As a marketing exec at a high-growth startup, one of the most important jobs I have is stacking my team correctly. Today, I prefer to structure my team leanly with full-time headcount, and mix in fractional team members, agencies (that are usually small and I have a close, professional relationship with the founder), and contractors. This gives me incredible flexibility to ensure my team and function are able to adapt and hit any changing business priorities, whether that’s increasing revenue, MAU, launching products, increasing brand perception, etc.
I always make sure our workflow is connected to the core of the business = revenue. Our partners must fit in perfectly to this equation.
When I started working with Jordan, who runs the marketing agency, icepop, I quickly learned we would be an incredible team (which is still true almost 3 years later!). As a previous product lead at Tinder during its prime, Jordan was able to speak and understand my language: fast-paced, lots of questions, startup slang like “LFG”, and a relentless emphasis on what winning looks like and how we can get there.
Together, we combined strategic thinking with bold ideas and an iterative approach to execution. So when he told me that one of his clients, a high-growth consumer app backed by Founders Fund called Open, decreased their customer acquisition cost by 76% and increased trials by 661% through a super cool marketing shift, I had to get alllll the tea (those are wild metrics). Plus, the campaign that drove this went on to win multiple awards, including a Gold Stevie and a Platinum AVA Digital Award… and for good reason.
Today, I’m going to share everything he spilled with you, so you can copy this absolutely killer strategy.

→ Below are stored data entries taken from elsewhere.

(** The inner loops of [mergePropertySchemas]: for each source, for each of
    [title], [description], [default], copy the key if [merged] lacks it. *)
Definition copyAnnotations (merged : Fields) (source : JsVal) : Fields :=
  if negb (truthy source && isObjectType source) then merged
  else
    let record := visible source in
    fold_left
      (fun merged key =>
         if negb (hasKey merged key) && hasKey record key
         then setProp merged key (get record key) else merged)
      ["title"; "description"; "default"] merged.

Definition mergePropertySchemas (existing incoming : JsVal) : JsVal :=
  if negb (truthy existing) then incoming
  else if negb (truthy incoming) then existing
  else
    let existingEnum := extractEnumValues existing in
    let incomingEnum := extractEnumValues incoming in
    if isSome existingEnum || isSome incomingEnum then
      let values :=
        newSet sameValueZero (orEmpty existingEnum ++ orEmpty incomingEnum) in
      let merged := fold_left copyAnnotations [existing; incoming] [] in
      let types := newSet String.eqb (map typeOf values) in
      let merged :=
        match types with
        | [t] => setProp merged "type" (JStr t)
        | _ => merged
        end in
      JObj (setProp merged "enum" (JArr values))
    else existing.
(* ===== verification/_CoqProject ===== *)
-Q . S2P
Prelude.v
BfcAllocator.v
BfcRegions.v
BfcInvariant.v
BfcChunks.v
BfcCoalesce.v
BfcAlloc.v
BfcGrow.v
BfcMerge.v
BfcCollect.v
BfcSystem.v
BfcContract.v
BfcTheorems.v
Coding.v
OrderedCode.v
EdgeSet.v
Graph.v
GraphInvariant.v
GraphEdges.v
GraphProps.v
GraphContract.v
GraphSteps.v
GraphExport.v
GraphCalls.v
GraphAlgorithm.v
GraphDFS.v
GraphPrune.v
GraphClaims.v
GraphCycles.v
GraphCyclesDFS.v
GraphCyclesInsert.v
GraphCyclesOps.v
GraphCyclesEdit.v
GraphCyclesPath.v
GraphCyclesTheorems.v
BCast.v
TensorShape.v
TensorShapeSpec.v
TensorShapeTheorems.v
StridedSlice.v
StridedSliceProofs.v
StridedSliceRun.v
StridedSliceArgs.v
StridedSliceTheorems.v
PendingCounts.v
PendingCountsTheorems.v
TableBlock.v
TableBlockProofs.v
TableBlockTheorems.v
Crc32c.v
Crc32cTheorems.v
InputStream.v
InputStreamProofs.v
BufferedStream.v
RecordFile.v
RecordFileProofs.v
RecordFileTheorems.v
RecordIntegrity.v
TableIterator.v
TableIteratorProofs.v
TableFile.v
TableFileFormat.v
TableFileBuild.v
TableFileRead.v
TableFileTheorems.v
Hash.v
Cancellation.v
FifoQueue.v
FifoQueueProofs.v
FifoQueueFlush.v
FifoQueueThreads.v
FifoQueueTheorems.v
Rendezvous.v
RendezvousSteps.v
RendezvousInv.v
RendezvousSafety.v
RendezvousTheorems.v
RendezvousCancel.v
RendezvousLiveness.v
RendezvousRefine.v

Fun surprise: it’s not that difficult, but it does require a sharp eye and serious attention to detail.
Part 1: Be Honest About What’s Broken
I emphasize this point to college students when I lecture and to audiences of industry peers when I speak on panels – you will KNOW when something is working. The metrics will prove it. Something that is half working NEEDS iteration. Something that is working perfectly will run like a beautiful engine (and truthfully, it will still need tweaking and iterations, and eventually an overhaul if you don’t do proper updates and grow with your customer).

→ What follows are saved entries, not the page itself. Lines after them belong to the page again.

(** ** Splitting and merging *)

Definition SplitChunk (h : nat) (num_bytes : Z) : MB unit :=
  h_new_chunk ← AllocateChunk;
  c ← ChunkFromHandle h;
  CHECK (negb (in_use c) && is_none (c_bin_num c));;
  let new_ptr := c_ptr c + num_bytes in
  modify_chunk h_new_chunk (c_set_ptr new_ptr);;
  set_handle new_ptr h_new_chunk;;
  modify_chunk h_new_chunk (c_set_size (u64 (c_size c - num_bytes)));;
  modify_chunk h (c_set_size num_bytes);;
  modify_chunk h_new_chunk (c_set_allocation_id (-1));;
  modify_chunk h_new_chunk (c_set_freed_at_count (c_freed_at_count c));;
  let h_neighbor := c_next c in
  modify_chunk h_new_chunk (c_set_prev (Some h));;
  modify_chunk h_new_chunk (c_set_next h_neighbor);;
  modify_chunk h (c_set_next (Some h_new_chunk));;
  match h_neighbor with
  | Some hn => modify_chunk hn (c_set_prev (Some h_new_chunk))
  | None => mret tt
  end;;
  InsertFreeChunkIntoBin h_new_chunk.

Definition Merge (h1 h2 : nat) : MB unit :=
  c1 ← ChunkFromHandle h1;
  c2 ← ChunkFromHandle h2;
  CHECK (negb (in_use c1) && negb (in_use c2));;
  let h3 := c_next c2 in
  modify_chunk h1 (c_set_next h3);;
  CHECK (bool_decide (c_prev c2 = Some h1));;
  match h3 with
  | Some h => modify_chunk h (c_set_prev (Some h1))
  | None => mret tt
  end;;
  modify_chunk h1 (fun c => c_set_size (u64 (c_size c + c_size c2)) c);;
  modify_chunk h1 (fun c => c_set_freed_at_count (Z.max (c_freed_at_count c) (c_freed_at_count c2)) c);;
  DeleteChunk h2.

Definition TryToCoalesce (h : nat) (ignore_freed_at : bool) : MB nat :=
  c ← ChunkFromHandle h;
  if negb ignore_freed_at && (0 <? c_freed_at_count c) then mret h
  else
    match c_next c with
    | Some hn =>
        n ← ChunkFromHandle hn;
        if negb (in_use n) && ((c_freed_at_count n =? 0) || ignore_freed_at) then
          RemoveFreeChunkFromBin hn;;
          Merge h hn
        else mret tt
    | None => mret tt
    end;;
    c ← ChunkFromHandle h;
    match c_prev c with
    | Some hp =>
        n ← ChunkFromHandle hp;
        if negb (in_use n) && ((c_freed_at_count n =? 0) || ignore_freed_at) then
          RemoveFreeChunkFromBin hp;;
          Merge hp h;;
          mret hp
        else mret h
    | None => mret h
    end.

(** ** Allocation *)

(** The inner loop of [FindChunkPtr]: the first chunk of a bin, in bin order,
    whose time stamp is acceptable and which is large enough. *)
Fixpoint FindInBin (rounded_bytes freed_before : Z) (l : list nat) : MB (option nat) :=
  match l with
  | [] => mret None
  | h :: t =>
      chunk ← ChunkFromHandle h;
      CHECK (negb (in_use chunk));;
      if (0 <? freed_before) && (freed_before <? c_freed_at_count chunk) then
        FindInBin rounded_bytes freed_before t
      else if rounded_bytes <=? c_size chunk then mret (Some h)
      else FindInBin rounded_bytes freed_before t
  end.

(** The body of [FindChunkPtr] once a chunk has been found. *)
Definition TakeChunk (bin_num : nat) (h : nat) (rounded_bytes num_bytes : Z) : MB Z :=
  RemoveFreeChunkIterFromBin bin_num h;;
  chunk ← ChunkFromHandle h;
  (if (u64 (rounded_bytes * 2) <=? c_size chunk)
      || (kMaxInternalFragmentation <=? u64 (c_size chunk - rounded_bytes))
   then SplitChunk h rounded_bytes
   else mret tt);;
  modify_chunk h (c_set_requested_size num_bytes);;
  s ← get;
  modify_chunk h (c_set_allocation_id (next_allocation_id_ s));;
  modify (set_next_allocation_id (next_allocation_id_ s + 1));;
  chunk ← ChunkFromHandle h;
  modify (fun s =>
    let st := stats_ s in
    let b := bytes_in_use st + c_size chunk in
    set_stats (mkStats (num_allocs st + 1) b (Z.max (peak_bytes_in_use st) b)
                       (Z.max (largest_alloc_size st) (c_size chunk)) (bytes_limit st)) s);;
  mret (c_ptr chunk).

(** [n] bins remain to be searched, from bin [kNumBins - n] on. *)
Fixpoint FindChunkPtr_loop (n : nat) (rounded_bytes num_bytes freed_before : Z) : MB Z :=
  match n with
  | O => mret 0
  | S n' =>
      let bin_num := (kNumBins - n)%nat in
      s ← get;
      free_chunks ← of_option (bins_ s !! bin_num);
      found ← FindInBin rounded_bytes freed_before free_chunks;
      match found with
      | Some h => TakeChunk bin_num h rounded_bytes num_bytes
      | None => FindChunkPtr_loop n' rounded_bytes num_bytes freed_before
      end
  end.

Definition FindChunkPtr (bin_num : nat) (rounded_bytes num_bytes freed_before : Z) : MB Z :=
  FindChunkPtr_loop (kNumBins - bin_num)%nat rounded_bytes num_bytes freed_before.

(** ** Growth *)

Fixpoint GrowRegion_loop (fuel : nat) (rounded_bytes curr : Z) (increased : bool) : outcome (Z * bool) :=
  if curr <? rounded_bytes then
    match fuel with
    | O => NoFuel
    | S f => GrowRegion_loop f rounded_bytes (u64 (curr * 2)) true
    end
  else Val (curr, increased).

Definition SubAlloc (alignment bytes : Z) : MB Z :=
  s ← get;
  let '(p, sub) := sa_Alloc (sub_allocator_ s) alignment bytes in
  modify (set_sub_allocator sub);;
  mret p.

Fixpoint Backpedal_loop (fuel : nat) (alignment rounded_bytes bytes : Z) : MB (Z * Z) :=
  match fuel with
  | O => nofuel
  | S f =>
      let bytes := backpedal bytes in
      if bytes <? rounded_bytes then mret (0, bytes)
      else
        mem_addr ← SubAlloc alignment bytes;
        if mem_addr =? 0 then Backpedal_loop f alignment rounded_bytes bytes
        else mret (mem_addr, bytes)
  end.

Definition Extend (fuel : nat) (alignment rounded_bytes : Z) : MB bool :=
  s ← get;
  let available_bytes := u64 (memory_limit_ s - total_region_allocated_bytes_ s) in
  let available_bytes := available_bytes / kMinAllocationSize * kMinAllocationSize in
  if available_bytes <? rounded_bytes then mret false
  else
    '(curr, increased_allocation) ←
       (fun s => match GrowRegion_loop fuel rounded_bytes (curr_region_allocation_bytes_ s) false with
                 | Val r => Val (r, s)
                 | Crash => Crash
                 | NoFuel => NoFuel
                 end);
    modify (set_curr_region_allocation_bytes curr);;
    let bytes := Z.min curr available_bytes in
    mem_addr ← SubAlloc alignment bytes;
    s ← get;
    '(mem_addr, bytes) ←
       (if (mem_addr =? 0) && negb (started_backpedal_ s) then
          modify (set_started_backpedal true);;
          Backpedal_loop fuel alignment rounded_bytes bytes
        else mret (mem_addr, bytes));
    if mem_addr =? 0 then mret false
    else
      (if negb increased_allocation then
         modify (fun s => set_curr_region_allocation_bytes (u64 (curr_region_allocation_bytes_ s * 2)) s)
       else mret tt);;
      modify (fun s => set_total_region_allocated_bytes (u64 (total_region_allocated_bytes_ s + bytes)) s);;
      CHECK (bytes mod kMinAllocationSize =? 0);;
      modify (fun s => set_regions (AddAllocationRegion (regions_ s) mem_addr bytes) s);;
      h ← AllocateChunk;
      modify_chunk h (fun c =>
        c_set_freed_at_count 0 (c_set_next None (c_set_prev None (c_set_allocation_id (-1)
          (c_set_size bytes (c_set_ptr mem_addr c))))));;
      set_handle mem_addr h;;
      InsertFreeChunkIntoBin h;;
      mret true.

(** ** Time-stamped chunks *)

(** The first loop of [MergeTimestampedChunks]: drains the queue into the
    addresses to merge and the handles to keep. *)
Fixpoint MergeTimestamped_drain (required_bytes : Z) (queue : list nat) (to_merge : list Z) (new_ts_queue : list nat)
  : MB (list Z * list nat) :=
  match queue with
  | [] => mret (to_merge, new_ts_queue)
  | h :: queue =>
      c ← ChunkFromHandle h;
      oh ← get_handle (c_ptr c);
      match oh with
      | None => MergeTimestamped_drain required_bytes queue to_merge new_ts_queue
      | Some h' =>
          if in_use c || is_none (c_bin_num c) then
            MergeTimestamped_drain required_bytes queue to_merge new_ts_queue
          else if c_freed_at_count c =? 0 then
            MergeTimestamped_drain required_bytes queue (to_merge ++ [c_ptr c]) new_ts_queue
          else
            s ← get;
            if c_freed_at_count c <? safe_frontier_ s then
              modify_chunk h (c_set_freed_at_count 0);;
              MergeTimestamped_drain required_bytes queue (to_merge ++ [c_ptr c]) new_ts_queue
            else if 0 <? required_bytes then
              MergeTimestamped_drain required_bytes queue (to_merge ++ [c_ptr c]) new_ts_queue
            else MergeTimestamped_drain required_bytes queue to_merge (new_ts_queue ++ [h'])
      end
  end.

Open is a meditation app that was pouring money into content that racked up millions of views, but those views weren’t turning into trial sign-ups. The strategy looked good in a report, but it wasn’t actually moving the business forward. This is one of my biggest icks, when people try to bluff or B.S. the perception of their business because it literally just hurts them. This can be totally unintentional, too, if you’re just focusing on the wrong metrics.

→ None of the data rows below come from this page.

Lemma RemoveFreeChunkFromBin_spec t held dis L spare fl s h c :
  mem_inv held dis L spare fl s -> h ∈ concat L -> h ∉ held ->
  chunks_ s !! h = Some c -> in_use c = false ->
  wp t (RemoveFreeChunkFromBin h) s (fun _ s' =>
    mem_inv (h :: held) dis L spare fl s' /\ frame s s'
    /\ regions_ s' = regions_ s /\ free_chunks_list_ s' = free_chunks_list_ s
    /\ chunks_ s' = <[h := c_set_bin_num None c]> (chunks_ s)).
Proof.
  intros Hi Hh Hnh Hc Hu.
  destruct (free_chunk_bin _ _ _ _ _ _ _ _ Hi Hh Hnh Hc Hu) as (Hb & l & Hl & Hhl).
  destruct (m_bins _ _ _ _ _ _ Hi _ _ Hl) as [Hs Hm].
  destruct (FreeChunkSet_erase_spec (ChunkComparator (chunks_ s)) (ChunkComparator_irrefl _) h l Hs)
    as (Hs' & Hm' & Hlen).
  { intros x Hx Hne. apply Hm in Hx as (Hxl & cx & Hcx & _).
    eapply ChunkComparator_total; [done..|]. intros E. apply Hne.
    by rewrite (live_ptr_inj _ _ _ _ _ _ Hi h x c cx). }
  unfold RemoveFreeChunkFromBin. apply wp_bind. eapply wp_ChunkFromHandle; [done|].
  apply wp_bind, wp_CHECK; [by rewrite Hu, Hb|].
  apply wp_bind. eapply wp_of_option; [done|]. wp_steps. eapply wp_of_option; [done|].
  cbn beta zeta. apply wp_bind, wp_CHECK; [apply Nat.ltb_lt; auto|]. wp_steps.
  eapply wp_modify_chunk; [done|].
  destruct (remove_from_bin _ _ _ _ _ _ _ _ _ _ Hi Hh Hnh Hc Hu Hl Hs' Hm') as [H1 H2].
  split_and!; [exact H1|exact H2|done..].
Qed.

Lemma RemoveFreeChunkIterFromBin_spec t held dis L spare fl s h c b l :
  mem_inv held dis L spare fl s -> h ∈ l -> bins_ s !! b = Some l -> h ∉ held ->
  chunks_ s !! h = Some c -> in_use c = false ->
  wp t (RemoveFreeChunkIterFromBin b h) s (fun _ s' =>
    mem_inv (h :: held) dis L spare fl s' /\ frame s s'
    /\ regions_ s' = regions_ s /\ free_chunks_list_ s' = free_chunks_list_ s
    /\ chunks_ s' = <[h := c_set_bin_num None c]> (chunks_ s)).
Proof.
  intros Hi Hhl Hl Hnh Hc Hu. destruct (m_bins _ _ _ _ _ _ Hi _ _ Hl) as [Hs Hm].
  assert (h ∈ concat L /\ c_bin_num c = Some b) as [Hh Hb].
  { apply Hm in Hhl as (Hh & c0 & Hc0 & Hb). simplify_eq. done. }
  destruct (free_chunk_bin _ _ _ _ _ _ _ _ Hi Hh Hnh Hc Hu) as (Hb' & _ & _ & _).
  assert (b = BinNumForSize (c_size c)) as -> by congruence.
  destruct (FreeChunkSet_erase_iter_spec (ChunkComparator (chunks_ s)) h l Hs) as [Hs' Hm'].
  unfold RemoveFreeChunkIterFromBin. apply wp_bind. eapply wp_ChunkFromHandle; [done|].
  apply wp_bind, wp_CHECK; [by rewrite Hu, Hb|]. wp_steps. eapply wp_of_option; [done|].
  cbn beta zeta. wp_steps. eapply wp_modify_chunk; [done|].
  destruct (remove_from_bin _ _ _ _ _ _ _ _ _ _ Hi Hh Hnh Hc Hu Hl Hs' Hm') as [H1 H2].
  split_and!; [exact H1|exact H2|done..].
Qed.

(** ** Relinking chunks of a region *)

Lemma concat_insert_perm (L : list (list nat)) i hs hs' :
  L !! i = Some hs -> hs ++ concat (<[i:=hs']> L) ≡ₚ hs' ++ concat L.
Proof.
  intros Hi. destruct (lookup_split _ _ _ Hi) as (L1 & L2 & -> & _ & ->).
  rewrite !concat_app. cbn. solve_Permutation.
Qed.

Lemma concat_insert_elem (L : list (list nat)) i l1 A B l2 x :
  L !! i = Some (l1 ++ A ++ l2) -> NoDup (concat L) ->
  x ∈ concat (<[i := l1 ++ B ++ l2]> L) <-> x ∈ B \/ (x ∈ concat L /\ x ∉ A).
Proof.
  intros Hi Hnd. destruct (lookup_split _ _ _ Hi) as (L1 & L2 & -> & _ & ->).
  rewrite !concat_app in *. cbn in *.
  assert (x ∈ A -> x ∉ concat L1 /\ x ∉ l1 /\ x ∉ l2 /\ x ∉ concat L2) as HA.
  { intros HxA. apply NoDup_app in Hnd as (_ & H1 & Hnd). apply NoDup_app in Hnd as (Hnd & H2 & _).
    apply NoDup_app in Hnd as (_ & H3 & Hnd). apply NoDup_app in Hnd as (_ & H4 & _).
    split_and!; intros Hx.
    - apply (H1 x); [done|]. elem.
    - apply (H3 x); [done|]. elem.
    - by apply (H4 x).
    - apply (H2 x); [|done]. elem. }
  rewrite !elem_of_app. tauto.
Qed.

(** The chunks [A] of a region become [B]; of the chunks behind them at most a
    back link changes. *)
Section swap.
Context (held held' : list nat) (dis dis' : option Z) (L : list (list nat)) (spare spare' fl fl' : list nat).
Context (s s' : BFCAllocator Sub) (i : nat) (l1 A B l2 : list nat).
Context (Hi : mem_inv held dis L spare fl s).
Context (HL : L !! i = Some (l1 ++ A ++ l2)).
Context (Hperm : B ++ spare' ++ fl' ≡ₚ A ++ spare ++ fl).
Context (Hrel : forall x, x ∉ A ++ B -> exists f, chunks_ s' !! x = f <$> chunks_ s !! x
  /\ (f = id \/ (exists o, f = c_set_prev o) /\ x ∈ l2)).
Context (Hsegi : forall r, regions_ s !! i = Some r ->
  region_seg (chunks_ s) dis r (l1 ++ A ++ l2) -> region_seg (chunks_ s') dis' r (l1 ++ B ++ l2)).
Context (Hdis : forall j r hs, j <> i -> regions_ s !! j = Some r ->
  region_seg (chunks_ s') dis r hs -> region_seg (chunks_ s') dis' r hs).
Context (Hlen : length (chunks_ s') = length (chunks_ s)).
Context (Hwf : rm_wf (regions_ s')) (Hgeo : map geometry (regions_ s') = map geometry (regions_ s)).
Context (Hhan : forall q, rm_addr (regions_ s) q -> forall h,
  rm_get_handle (regions_ s') q = Some (Some h)
  <-> (h ∈ B /\ exists c, chunks_ s' !! h = Some c /\ c_ptr c = q)
      \/ (h ∉ A /\ h ∉ B /\ rm_get_handle (regions_ s) q = Some (Some h))).
Context (Hfl : flist (chunks_ s') (free_chunks_list_ s') fl').
Context (Hold : forall x c, x ∈ A ++ B -> chunks_ s !! x = Some c ->
  in_use c = false /\ c_bin_num c = None).
Context (Hnew : forall x c, x ∈ A ++ B -> chunks_ s' !! x = Some c ->
  in_use c = false /\ c_bin_num c = None /\ 0 <= c_freed_at_count c /\ rm_addr (regions_ s) (c_ptr c)).
Context (Hheld : forall x, x ∈ B -> x ∈ held').
Context (Hheld' : forall x, x ∉ A ++ B -> x ∈ held' <-> x ∈ held).
Context (Eb : bins_ s' = bins_ s) (En : next_allocation_id_ s' = next_allocation_id_ s).
Context (Et : timestamped_chunks_ s' = timestamped_chunks_ s).

Abbreviation L' := (<[i := l1 ++ B ++ l2]> L).

Lemma rl_NoDup : NoDup (concat L).
Proof.
  pose proof (perm_NoDup _ _ _ _ _ _ Hi) as Hnd. by apply NoDup_app in Hnd as (? & _).
Qed.

Lemma rl_elem x : x ∈ concat L' <-> x ∈ B \/ (x ∈ concat L /\ x ∉ A).
Proof. apply concat_insert_elem; [done|apply rl_NoDup]. Qed.

Lemma rl_in x : x ∈ l1 ++ A ++ l2 -> x ∈ concat L.
Proof.
  intros Hx. apply list_elem_of_In, in_concat. exists (l1 ++ A ++ l2).
  split; apply list_elem_of_In; [by eapply list_elem_of_lookup_2|done].
Qed.

Lemma rl_NoDup_i : NoDup (l1 ++ A ++ l2).
Proof.
  pose proof rl_NoDup as Hnd. destruct (lookup_split _ _ _ HL) as (L1 & L2 & -> & _ & _).
  rewrite concat_app in Hnd. cbn in Hnd. apply NoDup_app in Hnd as (_ & _ & Hnd).
  by apply NoDup_app in Hnd as (? & _ & _).
Qed.

Lemma rl_B x : x ∈ concat L -> x ∈ B -> x ∈ A.
Proof.
  intros Hx Hxb. assert (x ∈ B ++ spare' ++ fl') as Hx' by elem. rewrite Hperm in Hx'.
  apply elem_of_app in Hx' as [?|Hd]; [done|]. exfalso. by eapply (live_not_dead _ _ _ _ _ _ Hi).
Qed.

When this type of problem exists, there are a few ways you can approach the solution. You can chip away at little things, run small tests, launch a few new features….or you can simply overhaul your entire strategy.
In this case, with Open, a complete overhaul is what the team decided to do. If views aren’t converting, you have to ask: what’s their actual value? It’s not that views are useless, but for Open, they weren’t translating into meaningful business outcomes.
There are a lot of reasons this happens: the wrong optimization event, campaign structure misaligned with goals, creative that grabs attention but doesn’t drive action, or landing pages that simply don’t convert. In Open’s case, it was a combination of all of the above. That’s why a full strategic reset wasn’t just helpful….it was necessary for the business to survive.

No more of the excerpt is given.